How will tomorrow’s employees, citizens and business commentators remember today? While we live in lives filled with progress, renewal and expanded comfort for many, trust in leadership seems to be at a new deep low. In one survey or poll after another, the decline in the trust in just about every institution, either directly or indirectly, implies a parallel drop in the trust in responsible leadership. Self-interest, wrongdoing and even criminality continue to challenge us as “followers.” Each and every week, we continue to hear about leaders who have lied about their own credentials, spent company funds improperly, or engaged in inappropriate practices, behaviors, and relationships. The list includes, along with top business executives, the leaders of other key institutions: bankers, financiers, money traders, coaches of sports teams and journalists.

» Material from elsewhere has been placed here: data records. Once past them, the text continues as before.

Context `{E : EnrLib} `{KB : !KBucketsTable} {World : Type} `{OW : !OverlayWorld HistoryStorage.t World}.
Implicit Types (w : World).

(** What the oracle receives from the handler when the world is [w]: the JSON of the
    answer, which is read as a content for a header and as a string for an epoch
    accumulator, or nothing after a panic. *)
Definition rpc_header_network w : HeaderNetwork := {|
  find_header key :=
    match (NetworkRpc.recursive_find_content now now' key false w).1 with
    | Ok (RpcContentInfo content _) => HeaderContent (PossibleHistoryContentValue.serialize content)
    | Ok _ => HeaderBadJson
    | Err _ => HeaderRequestError
    | Panic => HeaderNoResponse
    end;
  find_epoch epoch_hash :=
    match (NetworkRpc.recursive_find_content now now' (HistoryContentKey.EpochAccumulator epoch_hash) false w).1 with
    | Ok (RpcString s) => RpcValue (Some s)
    | Ok _ => RpcValue None
    | Err _ => Accumulator.RpcError
    | Panic => NoResponse
    end;
|}.

(** What the storage or a lookup gives for a key. *)
Definition content_source w (key : HistoryContentKey.t) (c : bytes) : Prop :=
  HistoryStorage.get (w_store w) key = Ok (Some c)
  \/ exists utp t w', w_find_content key false w = (Some (Some c, utp, t), w').

(** Content that passed validation, with some answers of the network, for a key with the id
    of [key]. *)
Definition delivered (key : HistoryContentKey.t) (c : bytes) : Prop :=
  exists key' (HN : HeaderNetwork), replies HN
    /\ HistoryContentKey.content_id key' = HistoryContentKey.content_id key
    /\ ChainHistoryValidator.validate_content oracle key' c = Ok tt.

(** The content given for the key is the valid content of another key with the same id. *)
Definition ids_collide w (key : HistoryContentKey.t) : Prop :=
  exists c key' (HN : HeaderNetwork), content_source w key c /\ replies HN /\ key' <> key
    /\ HistoryContentKey.content_id key' = HistoryContentKey.content_id key
    /\ ChainHistoryValidator.validate_content oracle key' c = Ok tt.

Lemma delivered_valid w key c :
  content_source w key c -> delivered key c ->
  (exists HN : HeaderNetwork, replies HN /\ ChainHistoryValidator.validate_content oracle key c = Ok tt) \/ ids_collide w key.
Proof.
  intros Hc (key' & HN & Hr & Hid & Hv). destruct (decide (key' = key)) as [->|Hne]; [by left; exists HN|].
  right. by exists c, key', HN.
Qed.

(** A header that belongs to a block. *)
Definition header_of (h : H256) (v : HeaderWithProof) : Prop :=
  Header.hash (hwp_header v) = h
  /\ MasterAccumulator.validate_header_with_proof (HeaderOracle.master_acc oracle) v = Ok tt.

Lemma delivered_header w h c :
  content_source w (HistoryContentKey.BlockHeaderWithProof h) c -> delivered (HistoryContentKey.BlockHeaderWithProof h) c ->
  (exists v, hwp_from_ssz c = Ok v /\ header_of h v) \/ ids_collide w (HistoryContentKey.BlockHeaderWithProof h).
Proof.
  intros Hc [(HN & _ & Hv)|]%(delivered_valid w); [left| by right|done].
  apply header_valid_inv in Hv as (v & Hd & Hh & Hp). by exists v.
Qed.

(** What the handler makes of the content of a header. *)
Lemma header_from_json c v p :
  hwp_from_ssz c = Ok v -> PossibleHistoryContentValue.deserialize (hex_encode c) = Ok p ->
  p = PossibleHistoryContentValue.ContentAbsent
  \/ p = PossibleHistoryContentValue.ContentPresent (HistoryContentValue.BlockHeaderWithProof v).
Proof.
  intros Hv. unfold PossibleHistoryContentValue.deserialize. case_decide; [intros [= <-]; by left|].
  unfold HistoryContentValue.deserialize. rewrite hex_decode_encode. simpl.
  unfold HistoryContentValue.try_decoders. rewrite Hv. simpl. intros [= <-]. by right.
Qed.

(** A header that is read back from its JSON form. *)
Lemma header_reread v v' :
  (let? content := map_err (fun _ => OracleError) (PossibleHistoryContentValue.deserialize
     (PossibleHistoryContentValue.serialize
        (PossibleHistoryContentValue.ContentPresent (HistoryContentValue.BlockHeaderWithProof v)))) in
   match content with
   | PossibleHistoryContentValue.ContentPresent (HistoryContentValue.BlockHeaderWithProof content) => Ok content
   | _ => Err OracleError
   end) = Ok v' ->
  hwp_from_ssz (hwp_as_ssz v) = Ok v'.
Proof.
  unfold PossibleHistoryContentValue.deserialize, PossibleHistoryContentValue.serialize.
  unfold HistoryContentValue.serialize. cbn [HistoryContentValue.encode]. case_decide; [done|].
  unfold HistoryContentValue.deserialize. rewrite hex_decode_encode. cbn [map_err].
  unfold HistoryContentValue.try_decoders.
  destruct (hwp_from_ssz (hwp_as_ssz v)) as [v1| |]; cbn; [by intros [= <-]| |done].
  destruct (BlockBody.from_ssz_bytes _) as [b| |]; cbn; [done| |done].
  destruct (Receipts.from_ssz_bytes _) as [rs| |]; cbn; [done| |done].
  by destruct (epoch_acc_from_ssz _).
Qed.

(** The content that the handler turns into an answer. *)
Lemma find_anywhere_source key w b utp t w' :
  NetworkRpc.find_anywhere now now' key false w = (Ok (Some b, utp, t), w') ->
  HistoryStorage.get (w_store w) key = Ok (Some b)
  \/ exists w1, w_find_content key false w = (Some (Some b, utp, t), w1).
Proof.
  assert (Hl : NetworkRpc.on_overlay (OverlayProtocol.lookup_content key false) w = (Ok (Some b, utp, t), w') ->
    exists w1, w_find_content key false w = (Some (Some b, utp, t), w1)).
  { unfold NetworkRpc.on_overlay, OverlayProtocol.lookup_content.
    destruct (w_find_content key false w) as [[[[c u] t0]|] w1]; cbn; intros; simplify_eq. by eexists. }
  unfold NetworkRpc.find_anywhere, NetworkRpc.with_store, bind.
  cbn [store_get oracle_store HistoryStorage.history_content_store].
  destruct (HistoryStorage.get (w_store w) key) as [[c|]| |]; [|by right; auto..|done].
  unfold NetworkRpc.on_overlay. cbn. intros [= -> <- <- <-]. by left.
Qed.

Lemma found_content key w p utp w' :
  NetworkRpc.recursive_find_content now now' key false w = (Ok (RpcContentInfo p utp), w') ->
  exists c, PossibleHistoryContentValue.deserialize (NetworkRpc.content_response_string c) = Ok p
    /\ forall b, c = Some b -> HistoryStorage.get (w_store w) key = Ok (Some b)
         \/ exists t w1, w_find_content key false w = (Some (Some b, utp, t), w1).
Proof.
  unfold NetworkRpc.recursive_find_content, bind.
  destruct (NetworkRpc.find_anywhere now now' key false w) as [[[[c u] t]| |] w1] eqn:Hf; [|done..].
  cbn [negb]. unfold lift. cbn [possible_from_json oracle_content history_content].
  destruct (PossibleHistoryContentValue.deserialize (NetworkRpc.content_response_string c)) as [p'| |] eqn:Hd; [|done..].
  cbn. intros [= -> -> ->]. exists c. split; [done|]. intros b ->.
  apply find_anywhere_source in Hf as [|[w2 Hw]]; [by left|right; eauto].
Qed.

(** A lookup without a trace answers with content. *)
Lemma lookup_answer key w r w' :
  NetworkRpc.recursive_find_content now now' key false w = (Ok r, w') -> exists p utp, r = RpcContentInfo p utp.
Proof.
  unfold NetworkRpc.recursive_find_content, bind.
  destruct (NetworkRpc.find_anywhere _ _ _ _ _) as [[[[c u] t]| |] w1]; [|done..]. cbn [negb]. unfold lift.
  destruct (map_err _ _); [|done..]. intros [= <- _]. eauto.
Qed.

(** The handler answers [RecursiveFindContent] with an object, and the accumulator takes
    strings only: a node finds no epoch accumulator in its own network.  So it never makes
    the proof of a header, and never finds the hash of a block by its number. *)
Theorem own_epochs_unreadable w master header n :
  let HN := rpc_header_network w in
  (forall proof, MasterAccumulator.generate_proof master header find_epoch <> Ok proof)
  /\ (forall h, HeaderOracle.get_hash_at_height oracle n <> Ok h).
Proof.
  assert (Htx : forall h s, @find_epoch (rpc_header_network w) h <> RpcValue (Some s)).
  { intros h s. cbn. destruct (NetworkRpc.recursive_find_content _ _ _ _ _) as [[r| |] w1] eqn:Hr; [|done..].
    destruct (lookup_answer _ _ _ _ Hr) as (p & utp & ->). done. }
  intros HN. split; [by apply MasterAccumulator.no_string_no_proof|]. intros h. unfold HeaderOracle.get_hash_at_height.
  destruct (HeaderOracle.history_jsonrpc_tx oracle); [|done]. intros H%map_err_ok. by eapply MasterAccumulator.no_string_no_hash.
Qed.

(** C7: The headers against which bodies and receipts are validated are headers of their
    blocks.  Suppose that the content which the storage and the lookups of a history node
    deliver for the key of a header has passed validation (for a key with that id).  Then a
    header that its oracle gets through the request handlers is the re-encoded form of a
    header with the block's hash that the accumulator accepts, and it is that header
    itself if its encoding fits into its field; or what was delivered for the key is the
    valid content of another key with the same id. *)
Theorem trusted_header_genuine w h v' :
  (forall c, content_source w (HistoryContentKey.BlockHeaderWithProof h) c ->
     delivered (HistoryContentKey.BlockHeaderWithProof h) c) ->
  HeaderOracle.recursive_find_header_with_proof (HN := rpc_header_network w) oracle h = Ok v' ->
  (exists v, header_of h v /\ hwp_from_ssz (hwp_as_ssz v) = Ok v'
     /\ ((length (Header.encode (hwp_header v)) <= 2048)%nat -> small (hwp_as_ssz v) -> v' = v))
  \/ ids_collide w (HistoryContentKey.BlockHeaderWithProof h).
Proof.
  intros Hsrc. unfold HeaderOracle.recursive_find_header_with_proof.
  destruct (HeaderOracle.history_jsonrpc_tx oracle); [|done]. cbn [find_header rpc_header_network].
  destruct (NetworkRpc.recursive_find_content _ _ _ _ _) as [r w1] eqn:Hr. cbn [fst].
  destruct r as [[| | | |p utp| | | | | | | | | |]| |]; try done.
  apply found_content in Hr as (c & Hd & Hc).
  destruct c as [c|]; [|cbn in Hd; unfold PossibleHistoryContentValue.deserialize in Hd; rewrite decide_True in Hd by done; by injection Hd as <-].
  assert (Hcs : content_source w (HistoryContentKey.BlockHeaderWithProof h) c).
  { destruct (Hc c eq_refl) as [|(t & w2 & Hw)]; [by left|right; eauto]. }
  destruct (delivered_header _ _ _ Hcs (Hsrc _ Hcs)) as [(v & Hv & Hof)|]; [|by right].
  intros H. left. exists v. split; [done|].
  cbn [NetworkRpc.content_response_string] in Hd.
  destruct (header_from_json c v p Hv Hd) as [->| ->]; [done|].
  assert (Hre : hwp_from_ssz (hwp_as_ssz v) = Ok v').
  { by apply header_reread. }
  split; [done|]. intros Hl Hs. rewrite hwp_roundtrip in Hre; [by injection Hre|].
  destruct (hwp_header_typed _ _ Hv). split_and!; [done|done|by eapply hwp_from_ssz_wf|done..].
Qed.
End Oracle.

(** ** The theorem at work *)

#[local] Existing Instances toy_rlp_tree toy_rlp_tree_ok toy_trie toy_hex toy_hex_ok toy_hashes toy_history_ssz
  work_hashing work_epochs work_epoch_encoding toy_sql.

Section AtWork.
#[local] Instance rpc_key : OverlayContentKey | 0 := HistoryContentKey.overlay_key.

(** A world that is a storage. *)
#[local] Instance storage_world {CK : OverlayContentKey} : OverlayWorld (E := toy_enr) (CK := CK) (KB := toy_table) HistoryStorage.t HistoryStorage.t := {|
  w_local_enr _ := ([x00] : @Enr toy_enr);
  w_kbuckets _ := (toy_id x00, []);
  w_set_kbuckets _ w := w;
  w_store w := w;
  w_set_store st _ := st;
  w_find_enr _ _ := None;
  w_discovery_enrs _ := [];
  w_request _ _ w := (None, w);
  w_command _ _ w := w;
  w_find_node _ w := (None, w);
  w_find_content _ _ w := (None, w);
  w_traced_offer _ _ w := (OfferNotSent, w);
  w_utp_read _ _ _ w := (None, w);
|}.
Definition routing_table_info : M (bytes * kb) := forward RoutingTableInfo as_table.
Definition radius : M Z := forward DataRadius as_radius.
Definition add_enr (enr : Enr) : M bool := forward (AddEnr enr) as_bool.
Definition get_enr (node_id : bytes) : M Enr := forward (GetEnr node_id) as_enr.
Definition delete_enr (node_id : bytes) : M bool := forward (DeleteEnr node_id) as_bool.
Definition lookup_enr (node_id : bytes) : M Enr := forward (LookupEnr node_id) as_enr.
Definition ping (enr : Enr) : M (Z * Z) := forward (PingNode enr) as_pong.
Definition find_nodes (enr : Enr) (distances : list Z) : M (list Enr) := forward (FindNodesFrom enr distances) as_enrs.
Definition recursive_find_nodes (node_id : bytes) : M (list Enr) := forward (RecursiveFindNodes node_id) as_enrs.
Definition find_content (enr : Enr) (content_key : ContentKey) : M ContentInfo :=
  forward (FindContentFrom enr content_key) as_content_info.
Definition recursive_find_content (content_key : ContentKey) : M ContentInfo :=
  do result <- proxy_query (RecursiveFindContent content_key);
  if is_absent result then ret (InfoContent content_absent false) else lift (as_content_info result).
Definition trace_recursive_find_content (content_key : ContentKey) : M (Possible * bool * QueryTrace.t) :=
  forward (TraceRecursiveFindContent content_key) as_trace_info.
Definition paginate_local_content_keys (offset limit : Z) : M Page := forward (PaginateLocalContentKeys offset limit) as_page.
Definition gossip (content_key : ContentKey) (content_value : Value) : M Z :=
  forward (GossipContent content_key content_value) as_u32.
Definition trace_gossip (content_key : ContentKey) (content_value : Value) : M GossipResult :=
  forward (TraceGossip content_key content_value) as_gossip.
Definition offer (enr : Enr) (content_key : ContentKey) (content_value : option Value) : M (list bool) :=
  forward (OfferTo enr content_key content_value) as_accept.
Definition store (content_key : ContentKey) (content_value : Value) : M bool :=
  forward (StoreContent content_key content_value) as_bool.
Definition local_content (content_key : ContentKey) : M Possible :=
  do result <- proxy_query (LocalContent content_key);
  if is_absent result then ret content_absent
  else
    match result with
    | RpcString s => lift (let? v := map_err (fun _ => RpcMessage) (value_from_json s) in Ok (content_present v))
    | _ => lift (Err RpcMessage)
    end.
End Ops.
(* ===== verification/RpcServer.v ===== *)
(** * The JSON-RPC servers

    Models [rpc/src/builder.rs], which methods are served over which transport,
    [rpc/src/rpc_server.rs] and [cors.rs], the servers for HTTP, WebSocket and IPC, the errors
    of [errors.rs], [launch_jsonrpc_server] of [rpc/src/lib.rs], and the part of [run_trin] in
    [src/lib.rs] that starts the networks and the server.  Sets of methods are those of the
    crate [jsonrpsee], by the class [RpcMethods]; binding addresses is [ServerHost]. *)

From Stdlib Require Import String.
From stdpp Require Import gmap sets.
From S2P Require Import Prelude.
From S2P Require Import Query.
From S2P Require Import Wire.
From S2P Require Import Gossip.
From S2P Require Import Config.
From S2P Require Import Discovery.

#[local] Open Scope list_scope.

(** ** Modules *)

Module PortalRpcModule.
Inductive t := Beacon | Discv5 | Eth | History | Web3.

#[global] Instance module_eq : EqDecision t.
Proof. solve_decision. Defined.

Definition to_nat (m : t) : nat :=
  match m with Beacon => 0 | Discv5 => 1 | Eth => 2 | History => 3 | Web3 => 4 end.
Definition of_nat (n : nat) : option t :=
  match n with
  | 0 => Some Beacon | 1 => Some Discv5 | 2 => Some Eth | 3 => Some History | 4 => Some Web3
  | _ => None
  end%nat.

#[global] Program Instance module_countable : Countable t := inj_countable to_nat of_nat _.
Next Obligation. by intros []. Qed.

Definition VARIANTS : list bytes := map ProtocolId.str ["beacon"; "discv5"; "eth"; "history"; "web3"]%string.
(** C7: a [String] token is a run between two double quotes or two single
    quotes whose contents hold no line feed and no occurrence of that quote
    (and no backslash either); the two styles are independent: whatever
    holds none of these three characters, the other quote included, may
    stand between the quotes. *)
Theorem string_token_contents :
  (forall input ts t,
      lex input = LexOk ts -> In t ts -> tk_kind t = String ->
      exists q body,
        (q = dquote \/ q = squote)
        /\ tk_text t = q :: body ++ [q]
        /\ ~ In lf body /\ ~ In q body /\ ~ In backslash body)
  /\ (forall q body rest,
        (q = dquote \/ q = squote) ->
        ~ In lf body -> ~ In q body -> ~ In backslash body ->
        next_token (q :: body ++ q :: rest)
        = Some (String, q :: body ++ [q], rest)).
Proof.
  split.
  - intros input ts t Hlex Hin Hk. apply lex_ok in Hlex.
    destruct Hlex as (_ & _ & Hshape & _).
    rewrite Forall_forall in Hshape. specialize (Hshape t Hin).
    rewrite Hk in Hshape. destruct Hshape as (q & body & Hq & Hw & Hbody).
    exists q, body. apply forallb_stringChar in Hbody.
    destruct Hbody as (Hb & Hl & Hqq). repeat split; auto.
    unfold is_quote in Hq. apply orb_true_iff in Hq.
    destruct Hq as [H|H]; apply N.eqb_eq in H; auto.
  - intros q body rest Hq Hl Hqq Hb. apply next_token_string.
    + destruct Hq as [-> | ->]; reflexivity.
    + apply forallb_stringChar. auto.
Qed.

Lemma string_token_contents_witness :
  next_token (dquote :: cps "it's" ++ dquote :: cps " x")
  = Some (String, dquote :: cps "it's" ++ [dquote], cps " x")
  /\ next_token (squote :: (cps "say " ++ dquote :: cps "hi" ++ [dquote])
                   ++ squote :: [])
     = Some (String,
             squote :: (cps "say " ++ dquote :: cps "hi" ++ [dquote])
               ++ [squote], [])
  /\ exists q body,
      (q = dquote \/ q = squote)
      /\ tk_text (mkToken String 6 10 (squote :: cps "hi" ++ [squote]))
         = q :: body ++ [q]
      /\ ~ In lf body /\ ~ In q body /\ ~ In backslash body.
Proof.
  destruct string_token_contents as [Hshape Hlex]. split; [|split].
  - apply Hlex; [now left | | |]; simpl; intros H;
      repeat (destruct H as [H|H]; [discriminate H|]); exact H.
  - apply Hlex; [now right | | |]; simpl; intros H;
      repeat (destruct H as [H|H]; [discriminate H|]); exact H.
  - apply (Hshape (cps "print 'hi'")
                  [mkToken Text 0 5 (cps "print"); mkToken space 5 6 [blank];
                   mkToken String 6 10 (squote :: cps "hi" ++ [squote])]).
    + reflexivity.
    + right. right. left. reflexivity.
    + reflexivity.
Defined.
(** * Multicall3 Go example (examples/go/main.go): a shallow embedding

    The program is one linear pipeline: load the configuration, dial the
    RPC endpoint, pack three DAI calls, pack them into one
    [Multicall3.aggregate] call, submit it with [CallContract], unpack the
    answer, divide the balance by [10^decimals] with [math/big] and print
    four lines.

    The development has three layers:
    - [BigFloat]: the part of Go's [math/big] that line 165 and line 171 of
      main.go call ([Int.BitLen], [Int.Exp], [Float.SetInt], [Float.Quo],
      [Float.Text] with format ['f']), following float.go, decimal.go and
      ftoa.go of the Go standard library, on 64-bit words; the library is
      not part of the repository, its functions are modelled at the level
      of mantissa words, exponents and decimal digits;
    - [Runtime]: a small trace-and-abort monad for [log.Fatalf] ([os.Exit 1],
      deferred calls are skipped), run-time panics (deferred calls run) and
      [defer];
    - [Program]: [main] itself, over a record [World] of the external
      collaborators (environment, [.env] file, RPC node, ABI codec). *)

From Stdlib Require Import ZArith Lia Ascii String DecimalString.
From Stdlib Require DecimalFacts DecimalN.
From Stdlib.Strings Require Import Byte.
From stdpp Require Import base option list strings gmap.

Open Scope Z_scope.

(** ** math/big *)

Module BigFloat.

(** [_W]: the size of a [big.Word] on a 64-bit platform. *)
Definition _W : Z := 64.

(** [Int.BitLen]: the length of the absolute value in bits; 0 for 0. *)
Definition bitLen (x : Z) : Z :=
  if Z.abs x =? 0 then 0 else Z.log2 (Z.abs x) + 1.

(** A [nat] is a normalised slice of words, least significant word first;
    it is modelled by its value, and its length in words is recovered from
    the value. Mantissas of [Float]s always have their top bit set, so for
    them too the slice length is [nat_len]. *)
Definition nat_len (m : Z) : Z := (bitLen m + (_W - 1)) / _W.

(** [nat.sticky i]: 1 if one of the [i] least significant bits is set. *)
Definition sticky (x : Z) (i : Z) : Z :=
  if x mod 2 ^ i =? 0 then 0 else 1.

(** [nat.trailingZeroBits]. *)
Fixpoint pos_ctz (p : positive) : Z :=
  match p with
  | xO p' => 1 + pos_ctz p'
  | _ => 0
  end.

Definition trailingZeroBits (x : Z) : Z :=
  match x with
  | Zpos p => pos_ctz p
  | _ => 0
  end.

(** [fnorm m]: shift [m] left until the top bit of its top word is set;
    returns the shifted mantissa and the shift. *)
Definition fnorm (m : Z) : Z * Z :=
  if 0 <? nat_len m then
    let s := nat_len m * _W - bitLen m in
    (if 0 <? s then Z.shiftl m s else m, s)
  else (m, 0).

Inductive form := zero | finite | inf.

Definition form_eqb (a b : form) : bool :=
  match a, b with
  | zero, zero | finite, finite | inf, inf => true
  | _, _ => false
  end.

(** [big.Float]: x = sign * 0.mant * 2^exp with the top bit of [mant] set.
    The rounding mode is left out: the program never calls [SetMode], so it
    is the zero value [ToNearestEven] throughout. The accuracy field [acc]
    is never read by the program and is left out too. *)
Record Float := mkFloat {
  prec : Z;
  neg : bool;
  fform : form;
  mant : Z;
  exp : Z
}.

Definition MaxExp : Z := 2147483647.
Definition MinExp : Z := -2147483648.

(** [new(big.Float)] *)
Definition newFloat : Float := mkFloat 0 false zero 0 0.

(** [Float.round], mode [ToNearestEven]. *)
Definition round (z : Float) (sbit : Z) : Float :=
  if negb (form_eqb (fform z) finite) then z else
  let m := nat_len (mant z) in
  let bits := m * _W in
  if bits <=? prec z then z else
  let r := bits - prec z - 1 in
  let rbit := Z.land (Z.b2z (Z.testbit (mant z) r)) 1 in
  let sbit := if sbit =? 0 then sticky (mant z) r else sbit in
  let sbit := Z.land sbit 1 in
  let n := (prec z + (_W - 1)) / _W in
  let mant1 := if n <? m then Z.shiftr (mant z) ((m - n) * _W) else mant z in
  let ntz := n * _W - prec z in
  let lsb := Z.shiftl 1 ntz in
  let inc :=
    negb (Z.lor rbit sbit =? 0) &&
    (negb (rbit =? 0) && (negb (sbit =? 0) || negb (Z.land mant1 lsb =? 0))) in
  let sum := mant1 + lsb in
  let carry := inc && (2 ^ (n * _W) <=? sum) in
  if carry && (MaxExp <=? exp z) then
    (* exponent overflow *)
    mkFloat (prec z) (neg z) inf (sum mod 2 ^ (n * _W)) (exp z)
  else
    let mant2 :=
      if carry then Z.lor (Z.shiftr (sum mod 2 ^ (n * _W)) 1) (2 ^ (n * _W - 1))
      else if inc then sum
      else mant1 in
    let exp2 := if carry then exp z + 1 else exp z in
    mkFloat (prec z) (neg z) finite (Z.ldiff mant2 (lsb - 1)) exp2.

(** [Float.setExpAndRound] *)
Definition setExpAndRound (z : Float) (e : Z) (sbit : Z) : Float :=
  if e <? MinExp then mkFloat (prec z) (neg z) zero (mant z) (exp z)
  else if MaxExp <? e then mkFloat (prec z) (neg z) inf (mant z) (exp z)
  else round (mkFloat (prec z) (neg z) finite (mant z) e) sbit.

(** [Float.SetInt]; [bits] is a [uint32]. *)
Definition SetInt (z : Float) (x : Z) : Float :=
  let bits := bitLen x mod 2 ^ 32 in
  let p := if prec z =? 0 then Z.max bits 64 else prec z in
  if x =? 0 then mkFloat p (x <? 0) zero (mant z) (exp z)
  else
    setExpAndRound (mkFloat p (x <? 0) (fform z) (fst (fnorm (Z.abs x))) (exp z))
                   bits 0.

(** [Float.uquo]: z = x / y for finite, non-zero x and y, sign ignored. *)
Definition uquo (z x y : Float) : Float :=
  let n := prec z / _W + 1 in
  let d := n - nat_len (mant x) + nat_len (mant y) in
  let xadj := if 0 <? d then Z.shiftl (mant x) (d * _W) else mant x in
  let d' := nat_len xadj - nat_len (mant y) in
  let q := xadj / mant y in
  let r := xadj mod mant y in
  let e := exp x - exp y - (d' - nat_len q) * _W in
  let sbit := if r =? 0 then 0 else 1 in
  let '(qn, s) := fnorm q in
  setExpAndRound (mkFloat (prec z) (neg z) (fform z) qn (exp z)) (e - s) sbit.

(** [Float.Quo]; [None] is the [ErrNaN] panic of 0/0 and Inf/Inf. *)
Definition Quo (z x y : Float) : option Float :=
  let p := if prec z =? 0 then Z.max (prec x) (prec y) else prec z in
  let z := mkFloat p (xorb (neg x) (neg y)) (fform z) (mant z) (exp z) in
  if form_eqb (fform x) finite && form_eqb (fform y) finite then
    Some (uquo z x y)
  else if (form_eqb (fform x) zero && form_eqb (fform y) zero)
       || (form_eqb (fform x) inf && form_eqb (fform y) inf) then
    None
  else if form_eqb (fform x) zero || form_eqb (fform y) inf then
    Some (mkFloat p (neg z) zero (mant z) (exp z))
  else
    Some (mkFloat p (neg z) inf (mant z) (exp z)).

Whether you believe in the “golden rule”, the “American Dream” or other notions that have created a fabric of fairness and opportunity, here’s the context (except where noted from the Pew Research Center):
Recently at a prestigious business school, students in an ethics class were promised a better grade if they starting attending. A sign-up sheet went around when the promise was made. There were fifty signatures collected while the professor noticed that there were only over 30 attending that day. The offer was withdrawn.
Building trust within an organization is not an overnight affair. It’s hard work and it cannot be accomplished if leadership’s personal behavior is the exception to how all others should act and be treated.
At the same time, we all know exactly what it takes. Trust starts with the top team and the top leader. It starts by asking, “Are we acting closer to stewardship rather than to self-interest?” Building and maintaining trust should be just part of strategy, leadership and culture.
It’s not about avoiding or not communicating hard, tough decisions. It’s about understanding the impact, message and timing. It’s about increasing opportunities for employee involvement, engagement and discussion about strategy and leadership changes, business results and current and future challenges and threats. It’s about honesty, directness and thoroughness in communications and in day-to-day interactions. Shared sacrifice and shared rewards. Perhaps, not equal at all levels but fair and equitably distributed and experienced.
A former CHRO from a top company once told me that employees are willing to make sacrifices. When better economic times and business results return, if benefits and rewards are not restored, trust will be destroyed and dire consequences will follow for leadership. It’s not about asking employees to suspend their disbelief and be more trusting. Instead, leaders must be more trustworthy.
I could go on, but we all know what it takes to increase trust and how easy it is to destroy it. Another statistic from Pew comes to mind. Americans, compared to those from EU countries, Arab countries and emerging economies, have a stronger belief that most people can succeed if they work hard. Maybe this is the opening that leaders need to act upon, to take advantage of the belief that employees have in the "level playing field" if they can experience it with trust. The preponderance of research shows that in organizations where trust is high, there is an increased likelihood of facing change successfully. Trust equals business success!